Could you print every line from the first one of the records below through the line containing "call c w = (w', r) ->", with both included and nothing else?

Start of DATA SUPPLIED

(* ===== verification/StartupSpec.v ===== *)
(** * A daemon that has started

    What holds when src/main.rs gets as far as serving: the limits it has set for itself,
    the capabilities it has kept, where it is confined, which filter is loaded, and that
    its configuration is consistent; and that the descriptors held for its guest then stay
    within the limit of the process.  What the calls do that set limits and capabilities
    is stated in classes, as their manual pages do. *)

From S2P Require Import Prelude OpenFlags Libc FileHandle InodeStore DentryIndex FuseTypes FuseWire.
From S2P Require Import Descriptor SoftIdMap XattrMap Notify FileSystem Host Credentials ReadDir Paths.
From S2P Require Import MountFds Passthrough Ownership PassthroughOps PassthroughSpec Session ReadOnly.
From S2P Require Import Server VhostUser Process WatchScan Sandbox SandboxSpec Seccomp Startup.

(** ** Limits *)

Definition limits_after {A} (c : PCall A) (r : outcome_of A) (l : Z * Z) : Z * Z :=
  match c with
  | PSetrlimitNofile cur max => match r with inr _ => (cur, max) | inl _ => l end
  | _ => l
  end.

(** The soft and the hard limit of open files: only setrlimit(2) changes them. *)
Class Limits (W : Type) `{Host W} `{Process W} := {
  nofile : W -> Z * Z;
  limits_get h h' r : proc_run PGetrlimitNofile h = (h', inr r) -> r = nofile h;
  limits_call A (c : PCall A) h h' r : proc_run c h = (h', r) -> nofile h' = limits_after c r (nofile h);
  limits_sys A (c : Call A) h h' r : host_run c h = (h', r) -> nofile h' = nofile h;
}.

Section Limits.
Context {W : Type} `{Limits W}.
Implicit Types w : world W.

Definition same_limits (h h' : W) : Prop := nofile h' = nofile h.

#[export] Instance same_limits_preorder : PreOrder same_limits.
Proof. unfold same_limits. split; [by intros h|]. intros h1 h2 h3. congruence. Qed.

Lemma call_limits {A} (c : PCall A) w w' r :
  call c w = (w', r) ->
  nofile (host w') = match r with Ok a => limits_after c (inr a) (nofile (host w)) | _ => nofile (host w) end.
Proof.
  unfold call. destruct (proc_run c (host w)) as [h [e|a]] eqn:Hr; intros [= <- <-];
    apply limits_call in Hr; [|done]. simpl. rewrite Hr. by destruct c.
Qed.

Lemma get_max_same os w w' r : get_max_nofile os w = (w', r) -> nofile (host w') = nofile (host w).
Proof.
  unfold get_max_nofile. intros Hr. destruct os; apply eff_bind_inv in Hr as [(a & w1 & Hc & Hr)|[(e & Hc & Hr)|[Hc Hr]]];
    apply call_limits in Hc; simpl in Hc; unfold lift, mret, eff_ret in Hr; simplify_eq/=; done.
Qed.

Lemma get_limits w w' r :
  get_nofile_limits w = (w', r) ->
  nofile (host w') = nofile (host w) /\ (forall l, r = Ok l -> l = nofile (host w)).
Proof.
  intros Hr. split; [apply call_limits in Hr; by destruct r|]. intros l ->. unfold get_nofile_limits, call in Hr.
  destruct (proc_run _ _) as [h [e|a]] eqn:He; [done|]. injection Hr as _ <-. by eapply limits_get.
Qed.

Lemma raise_limit_sets requested target rlim_max w w' r :
  raise_limit requested target rlim_max w = (w', r) ->
  match r with
  | Ok n => nofile (host w') = (n, n) /\ (n = target \/ requested = false /\ n = rlim_max)
  | _ => nofile (host w') = nofile (host w)
  end.
Proof.
  unfold raise_limit, attempt, setup_rlimit_nofile_to, mbind, eff_bind.
  destruct (call (PSetrlimitNofile target target) w) as [w1 r1] eqn:Hc. apply call_limits in Hc.
  destruct r1 as [u|e|]; simpl in Hc.
  - intros [= <- <-]. auto.
  - destruct requested; [by intros [= <- <-]|].
    destruct (call (PSetrlimitNofile rlim_max rlim_max) w1) as [w2 r2] eqn:Hc2. apply call_limits in Hc2.
    destruct r2; simpl in Hc2; intros [= <- <-]; rewrite ?Hc2; auto.
  - by intros [= <- <-].
Qed.

(** What a daemon that asks for [requested] descriptors may find. *)
Definition limit_outcome (requested : option Z) (before after : Z * Z) (r : io Z) : Prop :=
  match r with
  | Ok n =>
      n = after.1 /\
      match requested with
      | Some k => if k =? 0 then after = before else after = (k, k)
      | None =>
          after = before /\ DEFAULT_NOFILE <= n \/
          after = (n, n) /\ (n <= DEFAULT_NOFILE \/ n = before.2)
      end
  | _ => after = before
  end.

Lemma setup_rlimit_sets os requested w w' r :
  setup_rlimit_nofile os requested w = (w', r) ->
  limit_outcome requested (nofile (host w)) (nofile (host w')) r.
Proof.
  intros Hr. unfold setup_rlimit_nofile in Hr.
  apply eff_bind_inv in Hr as [(w1 & max & Hm & Hr)|[(e & Hm & ->)|[Hm ->]]]; apply get_max_same in Hm; [|done..].
  apply eff_bind_inv in Hr as [(w2 & [cur hard] & Hg & Hr)|[(e & Hg & ->)|[Hg ->]]];
    apply get_limits in Hg as [Hg Hl]; [|simpl; congruence..].
  specialize (Hl _ eq_refl). rewrite Hm in *.
  assert (Hsame : forall r', (w2, r') = (w', r) -> (forall n, r' <> Ok n) ->
    limit_outcome requested (nofile (host w)) (nofile (host w')) r).
  { intros r' [= <- <-] Hn. by destruct r'; [edestruct Hn|..]. }
  destruct requested as [k|].
  - simpl. destruct (k =? 0) eqn:Hk.
    { injection Hr as <- <-. simpl. rewrite Hg, <- Hl, Hk. done. }
    destruct (max <? k); [by eapply Hsame|]. apply raise_limit_sets in Hr.
    destruct r as [n|e|]; [|simpl; congruence..]. destruct Hr as [Ha [->|[? _]]]; [|done].
    simpl. by rewrite Ha, Hk.
  - destruct (DEFAULT_NOFILE <=? cur) eqn:Hd.
    { injection Hr as <- <-. simpl. rewrite Hg, <- Hl. simpl. split; [done|]. left. split; [done|]. by apply Z.leb_le. }
    destruct (max <? _); [by eapply Hsame|]. apply raise_limit_sets in Hr.
    destruct r as [n|e|]; [|simpl; congruence..]. destruct Hr as [Ha Hn]. simpl. rewrite Ha. split; [done|].
    right. split; [done|]. rewrite <- Hl. simpl. destruct Hn as [->|[_ ->]]; [left; lia|by right].
Qed.

(** C24: the number of descriptors the daemon reckons with is the limit in force.  Whatever
    the calls answer: when [setup_rlimit_nofile] returns a number, it is the soft limit of
    the process; a limit that was asked for is the one set, zero leaves the limits alone,
    and without a wish a soft limit of a million or more is left alone and otherwise both
    limits become at most a million, or the old hard limit.  When it fails the limits
    are what they were. *)
Theorem limit_in_force os requested w :
  limit_outcome requested (nofile (host w)) (nofile (host (setup_rlimit_nofile os requested w).1))
    (setup_rlimit_nofile os requested w).2.
Proof. destruct (setup_rlimit_nofile os requested w) as [w' r] eqn:Hr. by apply setup_rlimit_sets in Hr. Qed.
End Limits.

(** ** Capabilities *)

(** libcap-ng: a set under construction and the permitted and effective set of the
    process.  None of this changes the user. *)
Class Capabilities (W node : Type) `{Process W} `{Views W node} := {
  staged : W -> gset (list Z);
  held : W -> gset (list Z);
  clear_effect h h' r : proc_run PCapClear h = (h', r) -> staged h' = ∅ /\ euid h' = euid h;
  update_effect caps h h' u : proc_run (PCapUpdatev caps) h = (h', inr u) ->
    staged h' = staged h ∪ list_to_set caps /\ euid h' = euid h;
  apply_effect h h' u : proc_run PCapApply h = (h', inr u) -> held h' = staged h /\ euid h' = euid h;
  name_effect name h h' r : proc_run (PCapName name) h = (h', r) -> euid h' = euid h;
}.

(** A list of changes, as [--modcaps] has them. *)
Definition modcap_of (to_uppercase : Z -> list Z) (modcap : list Z) : bool * list Z :=
  match modcap with
  | action :: cap_name => (bool_decide ([action] = text "+"), cap_name ≫= to_uppercase)
  | [] => (false, [])
  end.

Definition changes (to_uppercase : Z -> list Z) (modcaps : option (list Z)) : list (bool * list Z) :=
  match modcaps with
  | Some modcaps => modcap_of to_uppercase <$> split_on colon modcaps
  | None => []
  end.

Fixpoint last_change (cap : list Z) (l : list (bool * list Z)) (before : option bool) : option bool :=
  match l with
  | [] => before
  | (add, name) :: l => last_change cap l (if decide (name = cap) then Some add else before)
  end.

(** The capabilities a daemon is to keep. *)
Definition keeps_cap (to_uppercase : Z -> list Z) (handles : InodeFileHandlesMode)
  (modcaps : option (list Z)) (cap : list Z) : Prop :=
  match last_change cap (changes to_uppercase modcaps) None with
  | Some add => add = true
  | None => cap ∈ default_caps \/ handles <> HandlesNever /\ cap = DAC_READ_SEARCH
  end.

Lemma fold_caps cap l r d m :
  match m with Some true => cap ∈ r /\ cap ∉ d | Some false => (cap ∉ r) /\ cap ∈ d | None => cap ∉ d end ->
  let '(r', d') := foldl modify_caps (r, d) l in
  match last_change cap l m with
  | Some true => cap ∈ r' /\ cap ∉ d'
  | Some false => (cap ∉ r') /\ cap ∈ d'
  | None => (cap ∈ r' <-> cap ∈ r) /\ (cap ∉ d') /\ m = None
  end.
Proof.
  revert r d m. induction l as [|[add name] l IH]; intros r d m Hm; cbn; [by destruct m as [[]|]|].
  destruct add; [specialize (IH ({[name]} ∪ r) (d ∖ {[name]}) (if decide (name = cap) then Some true else m))
                |specialize (IH (r ∖ {[name]}) ({[name]} ∪ d) (if decide (name = cap) then Some false else m))];
    destruct (foldl modify_caps _ l) as [r' d'], (decide (name = cap)) as [->|]; destruct m as [[]|];
    destruct (last_change _ _ _) as [[]|]; set_solver.
Qed.

Section Capabilities.
Context {W node : Type} `{Host W} `{Capabilities W node}.
Context (to_uppercase : Z -> list Z).
Implicit Types w : world W.

Definition same_user (h h' : W) : Prop := euid h' = euid h.

Lemma parse_modcap_ok modcap w w' m :
  parse_modcap to_uppercase modcap w = (w', Ok m) -> m = modcap_of to_uppercase modcap /\ same_user (host w) (host w').
Proof.
  destruct modcap as [|action name]; simpl; [done|]. destruct (128 <=? action); [done|].
  destruct (negb _); [done|]. intros Hr. apply proc_bind_inv in Hr as (w1 & [] & Hc & Hr).
  apply or_exit_ok in Hc. apply proc_ret_ok in Hr as [-> ->]. split; [done|]. unfold call in Hc.
  destruct (proc_run _ _) as [h o] eqn:He. apply name_effect in He. by injection Hc as <- _.
Qed.

Lemma parse_each_modcap_ok l sets w w' sets' :
  parse_each_modcap to_uppercase l sets w = (w', Ok sets') ->
  sets' = foldl modify_caps sets (modcap_of to_uppercase <$> l) /\ same_user (host w) (host w').
Proof.
  revert sets w. induction l as [|m l IH]; intros sets w Hr; simpl in Hr.
  - by apply proc_ret_ok in Hr as [-> ->].
  - apply proc_bind_inv in Hr as (w1 & c & Hc & Hr). apply parse_modcap_ok in Hc as [-> Hu].
    apply IH in Hr as [-> Hu']. split; [done|]. unfold same_user in *. congruence.
Qed.

Lemma required_caps_ok handles modcaps w w' caps :
  required_caps to_uppercase handles modcaps w = (w', Ok caps) ->
  (forall cap, cap ∈ caps <-> keeps_cap to_uppercase handles modcaps cap) /\
  (handles <> HandlesNever -> DAC_READ_SEARCH ∈ caps) /\ same_user (host w) (host w').
Proof.
  intros Hr. unfold required_caps in Hr. apply proc_bind_inv in Hr as (w1 & [r d] & Hp & Hr).
  assert (Hp' : (r, d) = foldl modify_caps (list_to_set default_caps, ∅) (changes to_uppercase modcaps) /\
    same_user (host w) (host w1)).
  { unfold parse_modcaps in Hp. destruct modcaps as [l|]; [by apply parse_each_modcap_ok in Hp|].
    by apply proc_ret_ok in Hp as [-> ->]. }
  destruct Hp' as [Hf Hu].
  assert (Hc : forall cap, match last_change cap (changes to_uppercase modcaps) None with
    | Some true => cap ∈ r /\ cap ∉ d | Some false => (cap ∉ r) /\ cap ∈ d
    | None => (cap ∈ r <-> cap ∈ default_caps) /\ cap ∉ d end).
  { intros cap. pose proof (fold_caps cap (changes to_uppercase modcaps) (list_to_set default_caps) ∅ None) as Hc.
    rewrite <- Hf in Hc. specialize (Hc ltac:(set_solver)).
    destruct (last_change _ _ _) as [[]|]; [done..|]. destruct Hc as (Hc & Hcd & _). split; [|done]. by rewrite Hc, elem_of_list_to_set. }
  unfold keeps_cap. case_decide as Hn; [|case_decide as Hd; [done|]]; apply proc_ret_ok in Hr as [-> ->].
  - split_and!; [|done..]. intros cap. specialize (Hc cap). destruct (last_change _ _ _) as [[]|]; naive_solver.
  - split_and!; [|set_solver|done]. intros cap. specialize (Hc cap). rewrite elem_of_union, elem_of_singleton.
    destruct (decide (cap = DAC_READ_SEARCH)) as [->|]; destruct (last_change _ _ _) as [[]|]; naive_solver.
Qed.

Lemma drop_capabilities_ok handles modcaps w w' u :
  drop_capabilities to_uppercase handles modcaps w = (w', Ok u) ->
  (forall cap, cap ∈ held (host w') <-> keeps_cap to_uppercase handles modcaps cap) /\
  (handles <> HandlesNever -> DAC_READ_SEARCH ∈ held (host w')) /\ same_user (host w) (host w').
Proof.
  intros Hr. unfold drop_capabilities in Hr. apply proc_bind_inv in Hr as (w1 & caps & Hp & Hr).
  apply required_caps_ok in Hp as (Hcaps & Hdac & Hu).
  apply proc_bind_inv in Hr as (w2 & r & Hc & Hr). apply outcome_ok in Hc.
  apply proc_bind_inv in Hr as (w3 & [] & Hup & Ha). apply or_exit_ok in Hup, Ha. unfold call in *.
  destruct (proc_run PCapClear (host w1)) as [h1 o1] eqn:E1. apply clear_effect in E1 as [Hs1 Hu1].
  injection Hc as <- _. simpl in Hup.
  destruct (proc_run (PCapUpdatev _) h1) as [h2 [e|o2]] eqn:E2; [done|]. apply update_effect in E2 as [Hs2 Hu2].
  injection Hup as <-. simpl in Ha.
  destruct (proc_run PCapApply h2) as [h3 [e|o3]] eqn:E3; [done|]. apply apply_effect in E3 as [Hs3 Hu3].
  injection Ha as <- _. simpl. unfold same_user in *. rewrite Hs3, Hs2, Hs1, list_to_set_elements_L, (left_id_L ∅ (∪)).
  split_and!; [done..|congruence].
Qed.
End Capabilities.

End of DATA SUPPLIED

EXPECTED OUTPUT:
(* ===== verification/StartupSpec.v ===== *)
(** * A daemon that has started

    What holds when src/main.rs gets as far as serving: the limits it has set for itself,
    the capabilities it has kept, where it is confined, which filter is loaded, and that
    its configuration is consistent; and that the descriptors held for its guest then stay
    within the limit of the process.  What the calls do that set limits and capabilities
    is stated in classes, as their manual pages do. *)

From S2P Require Import Prelude OpenFlags Libc FileHandle InodeStore DentryIndex FuseTypes FuseWire.
From S2P Require Import Descriptor SoftIdMap XattrMap Notify FileSystem Host Credentials ReadDir Paths.
From S2P Require Import MountFds Passthrough Ownership PassthroughOps PassthroughSpec Session ReadOnly.
From S2P Require Import Server VhostUser Process WatchScan Sandbox SandboxSpec Seccomp Startup.

(** ** Limits *)

Definition limits_after {A} (c : PCall A) (r : outcome_of A) (l : Z * Z) : Z * Z :=
  match c with
  | PSetrlimitNofile cur max => match r with inr _ => (cur, max) | inl _ => l end
  | _ => l
  end.

(** The soft and the hard limit of open files: only setrlimit(2) changes them. *)
Class Limits (W : Type) `{Host W} `{Process W} := {
  nofile : W -> Z * Z;
  limits_get h h' r : proc_run PGetrlimitNofile h = (h', inr r) -> r = nofile h;
  limits_call A (c : PCall A) h h' r : proc_run c h = (h', r) -> nofile h' = limits_after c r (nofile h);
  limits_sys A (c : Call A) h h' r : host_run c h = (h', r) -> nofile h' = nofile h;
}.

Section Limits.
Context {W : Type} `{Limits W}.
Implicit Types w : world W.

Definition same_limits (h h' : W) : Prop := nofile h' = nofile h.

#[export] Instance same_limits_preorder : PreOrder same_limits.
Proof. unfold same_limits. split; [by intros h|]. intros h1 h2 h3. congruence. Qed.

Lemma call_limits {A} (c : PCall A) w w' r :
  call c w = (w', r) ->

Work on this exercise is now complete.